Assigned task » As the answer, give every line of the records that includes the word "pointer".

Data extracts »
(** [text LIKE pattern]. *)
Fixpoint like (pat : string) : string -> bool :=
  match pat with
  | EmptyString => fun s => String.eqb s ""
  | String c pat' =>
      let rest := like pat' in
      if Ascii.eqb c "%" then
        fix any (s : string) : bool :=
          rest s || match s with EmptyString => false | String _ s' => any s' end
      else if Ascii.eqb c "_" then
        fun s => match s with EmptyString => false | String _ s' => rest s' end
      else if Ascii.eqb c "\" then
        match pat' with
        | EmptyString => fun _ => false
        | String d pat'' => let rest' := like pat'' in
            fun s => match s with EmptyString => false | String e s' => Ascii.eqb d e && rest' s' end
        end
      else fun s => match s with EmptyString => false | String e s' => Ascii.eqb c e && rest s' end
  end.

Definition id_matches (ownerID : UUID) (prefix : string) (i : InstanceRow) : bool :=
  bool_decide (in_OwnerID i = Some ownerID) && like (prefix +:+ "%") (uuid_text (in_ID i)).

Definition listInstancesByOwnerAndIDPrefix (ownerID : UUID) (prefix : string)
    : Stmt (list InstanceRow) :=
  query (fun d => take 2 (List.filter (id_matches ownerID prefix) (rows (db_instances d)))).

Definition FindByOwnerAndIDPrefix (ownerID : UUID) (prefix : string)
    : ST Pg (result (list InstanceRow)) :=
  exec (listInstancesByOwnerAndIDPrefix ownerID prefix).

(** ** The request *)

Record sshTicketRequest := { tr_SubdomainPrefix : string; tr_SSHKeyFingerprint : string }.

Definition minSubdomainPrefixLen : nat := 8.
Definition maxSubdomainPrefixLen : nat := 32.

Definition hex_lower (c : ascii) : bool :=
  (ascii_leb "0" c && ascii_leb c "9") || (ascii_leb "a" c && ascii_leb c "f").

Definition isHexLower (s : string) : bool := str_forall hex_lower s.
(** ** Documents as trees: the struct tags *)

Inductive xnode := XElem (name : string) (attrs : list (string * string)) (text : string) (kids : list xnode).

Definition x_name (x : xnode) : string := let 'XElem n _ _ _ := x in n.
Definition x_attrs (x : xnode) : list (string * string) := let 'XElem _ a _ _ := x in a.
Definition x_kids (x : xnode) : list xnode := let 'XElem _ _ _ k := x in k.

Definition omitempty (k v : string) : list (string * string) := if String.eqb v "" then [] else [(k, v)].
Definition chardata (name text : string) : xnode := XElem name [] text [].
Definition attrs_only (name : string) (attrs : list (string * string)) : xnode := XElem name attrs "" [].
Definition pointer (name : string) (present : bool) : list xnode :=
  if present then [XElem name [] "" []] else [].

Definition mem_tree (name : string) (m : memXML) : xnode :=
  XElem name [("unit", me_Unit m)] (Itoa (me_Value m)) [].

Definition os_tree (o : osXML) : xnode :=
  XElem "os" [] ""
    (XElem "type" [("arch", ot_Arch (os_Type o)); ("machine", ot_Machine (os_Type o))] (ot_Value (os_Type o)) []
     :: map (fun dev => attrs_only "boot" [("dev", dev)]) (os_Boot o)).

Definition hostdev_tree (h : hostdevXML) : xnode :=
  XElem "hostdev" [("mode", hd_Mode h); ("type", hd_Type h); ("managed", hd_Managed h)] ""
    [attrs_only "driver" [("name", hd_Driver h)];
     XElem "source" [] ""
       [attrs_only "address" [("domain", ha_Domain (hd_Source h)); ("bus", ha_Bus (hd_Source h));
                              ("slot", ha_Slot (hd_Source h)); ("function", ha_Function (hd_Source h))]]].

Definition disk_tree (d : diskXML) : xnode :=
  XElem "disk" [("type", dk_Type d); ("device", dk_Device d)] ""
    ([attrs_only "driver" ([("name", dr_Name (dk_Driver d)); ("type", dr_Type (dk_Driver d))] ++
                           omitempty "cache" (dr_Cache (dk_Driver d)));
      attrs_only "source" [("file", dk_Source d)];
      attrs_only "target" [("dev", ta_Dev (dk_Target d)); ("bus", ta_Bus (dk_Target d))]] ++
     pointer "readonly" (dk_Readonly d)).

Answer »
Definition pointer (name : string) (present : bool) : list xnode :=
     pointer "readonly" (dk_Readonly d)).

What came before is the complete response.